Problem: Output exactly the lines below, starting with the line that has "(** ** Object" and going on through the line that has "item ← ItemImage owner id d;", both included, and no other lines.
--------
(** json.Marshal of an order fails only on a time outside the years 0 to 9999. *)
Definition order_marshals (o : Order) : bool :=
  let ok t := is_some (format_time t) in
  let ok_opt t := match t with Some t => ok t | None => true end in
  ok (o_ExpiresAt o) && ok_opt (o_AssignedAt o) && ok_opt (o_PickedUpAt o)
  && ok_opt (o_DeliveredAt o) && ok_opt (o_CompletedAt o) && ok_opt (o_ClosedAt o)
  && ok (o_CreatedAt o) && ok (o_UpdatedAt o).

Definition SaveCreation (w : CreationWorkflow) (expected : Z) : TX unit :=
  s ← get;
  match creationBaselines s !! cw_ID w with
  | None => refuse ErrConflict
  | Some before =>
      if negb (creation_saveable before w expected) then refuse ErrConflict
      else if creation_resolved w && negb (bool_decide (cw_OrderID w ∈ applied s))
      then refuse ErrPrecondition
      else if negb (match cw_Result w with Some o => order_marshals o | None => true end)
      then refuse ErrMarshal
      else writeResult (
             n ← exec (UpdateCreationWorkflow
                         (workflow_row w (cw_ID w) (cw_OrderID w) (cw_RequesterID w)) expected);
             ensure_tx (n =? 1) ErrConflict)
  end.

(** ** Item images (postgresimages.go) *)

Definition fromItemImage (row : ImageRow) : ItemImageUpload := {|
  ii_ID := im_ID row; ii_OwnerID := im_OwnerID row; ii_Key := im_ObjectKey row;
  ii_ContentType := im_ContentType row; ii_State := im_State row; ii_SizeBytes := im_SizeBytes row;
  ii_CreatedAt := im_CreatedAt row; ii_UploadExpiresAt := im_UploadExpiresAt row |}.

Definition image_row (i : ItemImageUpload) : ImageRow := {|
  im_ID := ii_ID i; im_OwnerID := ii_OwnerID i; im_ObjectKey := ii_Key i;
  im_ContentType := ii_ContentType i; im_SizeBytes := ii_SizeBytes i; im_State := ImageUploading;
  im_OrderID := None; im_Ordinal := None; im_CreatedAt := ii_CreatedAt i;
  im_UploadExpiresAt := ii_UploadExpiresAt i |}.

Definition ItemImage (owner id : string) (d : ODB) : result Error ItemImageUpload :=
  oid ← parseID owner;
  iid ← parseID id;
  row ← from_option_ok (GetItemImage iid oid d) ErrNotFound;
  mret (fromItemImage row).

Fixpoint attach_images (owner orderID : string) (ordinal : Z) (items : list ItemImageUpload)
    : TX unit :=
  match items with
  | [] => mret tt
  | i :: rest =>
      if negb (same (ii_OwnerID i) owner) || negb (same (ii_State i) ImageUploading)
      then refuse ErrPrecondition
      else
        _ ← writeResult (
              n ← exec (AttachItemImage (ii_ID i) owner orderID ordinal (ii_Key i) (ii_SizeBytes i)
                          (ii_ContentType i));
              ensure_tx (n =? 1) ErrPrecondition);
        attach_images owner orderID (ordinal + 1) rest
  end.

Definition AttachCreationImages (owner orderID : string) (items : list ItemImageUpload) : TX unit :=
  held ← caller_locked {| CallerID := owner; Method := CreateOrderMethod |};
  s ← get;
  if (5 <? Z.of_nat (length items)) || negb held || negb (bool_decide (orderID ∈ applied s))
  then refuse ErrPrecondition
  else attach_images owner orderID 0 items.

End store.

(** * Item images

    itemimages.go: uploads of a requester's photos, their inspection before an
    order is admitted, their views and the cleanup of orphans. Object storage
    is an argument. *)

(** ** Object storage (internal/images/storage.go) *)

Record ObjectInfo := {
  oi_Exists : bool;
  oi_Size : Z;
  oi_ContentType : string;
}.

Inductive Inspection :=
| ObjectNotFound
| InspectionFailed
| Inspected (info : ObjectInfo).

(** The object is the one that was announced. *)
Definition object_matches (info : ObjectInfo) (size : Z) (content_type : string) : bool :=
  oi_Exists info && (oi_Size info =? size) && (1 <=? oi_Size info) && (oi_Size info <=? MaxImageBytes)
  && same (oi_ContentType info) content_type.

Section images.
  Context `{UUID}.

(** ** Uploads *)

Definition new_image (id owner contentType : string) (size : Z) (now : Time) : ItemImageUpload := {|
  ii_ID := id; ii_OwnerID := owner; ii_Key := "order/item/" +:+ id; ii_ContentType := contentType;
  ii_State := ImageUploading; ii_SizeBytes := size; ii_CreatedAt := now;
  ii_UploadExpiresAt := now + ImageUploadLifetime |}.

(** CreateUpload; [granted] says that storage signed the upload. The row is
    kept when signing fails: cleanup collects it. *)
Definition image_CreateUpload (stored granted : bool) (caller : Caller) (contentType : string)
    (size : Z) (env : Env) (d : ODB) : result Error ItemImageUpload * ODB :=
  if negb (nonempty (cl_ID caller)) || cl_Suspended caller then (Err ErrForbidden, d)
  else match parseID (cl_ID caller) with
  | Err _ => (Err ErrForbidden, d)
  | Ok owner =>
      if (size <? 1) || (MaxImageBytes <? size) || negb (validImageType contentType)
      then (Err ErrInvalid, d)
      else if negb stored then (Err ErrUnavailable, d)
      else
        let image := new_image (newID env 0%nat) owner contentType size (now_ env) in
        match InsertItemImage (image_row image) d with
        | Err e => (Err (persistenceError e), d)
        | Ok d' => (if granted then Ok image else Err ErrUnavailable, d')
        end
  end.

(** ** Inspection before admission *)

Fixpoint prepare_images (inspect : string → Inspection) (owner : string) (seen : list string)
    (ids : list string) (d : ODB) : result Error (list ItemImageUpload) :=
  match ids with
  | [] => mret []
  | id :: rest =>
      match parseID id with
      | Err _ => Err ErrInvalid
      | Ok id =>
          _ ← guard_ok (bool_decide (id ∉ seen)) ErrInvalid;
          item ← ItemImage owner id d;
          _ ← guard_ok (same (ii_State item) ImageUploading) ErrPrecondition;
          _ ← match inspect (ii_Key item) with
              | ObjectNotFound => Err ErrPrecondition
              | InspectionFailed => Err ErrUnavailable
              | Inspected info => guard_ok (object_matches info (ii_SizeBytes item) (ii_ContentType item))
                                           ErrPrecondition
              end;
          items ← prepare_images inspect owner (id :: seen) rest d;
          mret (item :: items)
      end
  end.

Definition Prepare (storage : option (string → Inspection)) (caller : Caller) (ids : list string)
    (d : ODB) : result Error (list ItemImageUpload) :=
  _ ← guard_ok (nonempty (cl_ID caller) && negb (cl_Suspended caller)) ErrForbidden;
  _ ← guard_ok (Z.of_nat (length ids) <=? 5) ErrInvalid;
  inspect ← from_option_ok storage ErrUnavailable;
  prepare_images inspect (cl_ID caller) [] ids d.

(** ** Views *)

(** The download of a key, when storage signs it. *)
Fixpoint image_views (download : option (string → option string)) (rows : list ItemImageUpload)
    : result Error (list (string * string)) :=
  match rows with
  | [] => mret []
  | i :: rest =>
      sign ← from_option_ok download ErrUnavailable;
      url ← from_option_ok (sign (ii_Key i)) ErrUnavailable;
      views ← image_views download rest;
      mret ((ii_ID i, url) :: views)
  end.

(** ForOrder: browsing an order does not grant access to its images. *)
Definition image_ForOrder (download : option (string → option string)) (c : Caller) (o : Order)
    (d : ODB) : result Error (list (string * string)) :=
  _ ← guard_ok (nonempty (cl_ID c)) ErrForbidden;
  if negb (cl_Admin c) && negb (HasParticipant o (cl_ID c)) then mret []
  else
    id ← parseID (o_ID o);
    image_views download (fromItemImage <$> OrderItemImages id d).

(** ** Cleanup *)

(** Each claimed row is dropped once its object is deleted; the first failed
    deletion ends the scan. *)
Fixpoint delete_orphans (deleted : string → bool) (rows : list ImageRow) (d : ODB)
    : result Error unit * ODB :=
  match rows with
  | [] => (Ok tt, d)
  | i :: rest =>
      if deleted (im_ObjectKey i)
      then match parseID (im_ID i) with
           | Ok id => delete_orphans deleted rest (DeleteOrphanImage id d)
           | Err e => (Err e, d)
           end
      else (Err (ErrOther "delete object"), d)
  end.

Definition image_CleanupOnce (deleted : option (string → bool)) (now : Time) (d : ODB)
    : result Error unit * ODB :=
  match deleted with
  | None => (Ok tt, d)
  | Some deleted =>
      let '(d', rows) := ClaimOrphanImages (now - 24 * Hour) now d in
      delete_orphans deleted rows d'
  end.

End images.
--------
Answer to this problem:
(** ** Object storage (internal/images/storage.go) *)

Record ObjectInfo := {
  oi_Exists : bool;
  oi_Size : Z;
  oi_ContentType : string;
}.

Inductive Inspection :=
| ObjectNotFound
| InspectionFailed
| Inspected (info : ObjectInfo).

(** The object is the one that was announced. *)
Definition object_matches (info : ObjectInfo) (size : Z) (content_type : string) : bool :=
  oi_Exists info && (oi_Size info =? size) && (1 <=? oi_Size info) && (oi_Size info <=? MaxImageBytes)
  && same (oi_ContentType info) content_type.

Section images.
  Context `{UUID}.

(** ** Uploads *)

Definition new_image (id owner contentType : string) (size : Z) (now : Time) : ItemImageUpload := {|
  ii_ID := id; ii_OwnerID := owner; ii_Key := "order/item/" +:+ id; ii_ContentType := contentType;
  ii_State := ImageUploading; ii_SizeBytes := size; ii_CreatedAt := now;
  ii_UploadExpiresAt := now + ImageUploadLifetime |}.

(** CreateUpload; [granted] says that storage signed the upload. The row is
    kept when signing fails: cleanup collects it. *)
Definition image_CreateUpload (stored granted : bool) (caller : Caller) (contentType : string)
    (size : Z) (env : Env) (d : ODB) : result Error ItemImageUpload * ODB :=
  if negb (nonempty (cl_ID caller)) || cl_Suspended caller then (Err ErrForbidden, d)
  else match parseID (cl_ID caller) with
  | Err _ => (Err ErrForbidden, d)
  | Ok owner =>
      if (size <? 1) || (MaxImageBytes <? size) || negb (validImageType contentType)
      then (Err ErrInvalid, d)
      else if negb stored then (Err ErrUnavailable, d)
      else
        let image := new_image (newID env 0%nat) owner contentType size (now_ env) in
        match InsertItemImage (image_row image) d with
        | Err e => (Err (persistenceError e), d)
        | Ok d' => (if granted then Ok image else Err ErrUnavailable, d')
        end
  end.

(** ** Inspection before admission *)

Fixpoint prepare_images (inspect : string → Inspection) (owner : string) (seen : list string)
    (ids : list string) (d : ODB) : result Error (list ItemImageUpload) :=
  match ids with
  | [] => mret []
  | id :: rest =>
      match parseID id with
      | Err _ => Err ErrInvalid
      | Ok id =>
          _ ← guard_ok (bool_decide (id ∉ seen)) ErrInvalid;
          item ← ItemImage owner id d;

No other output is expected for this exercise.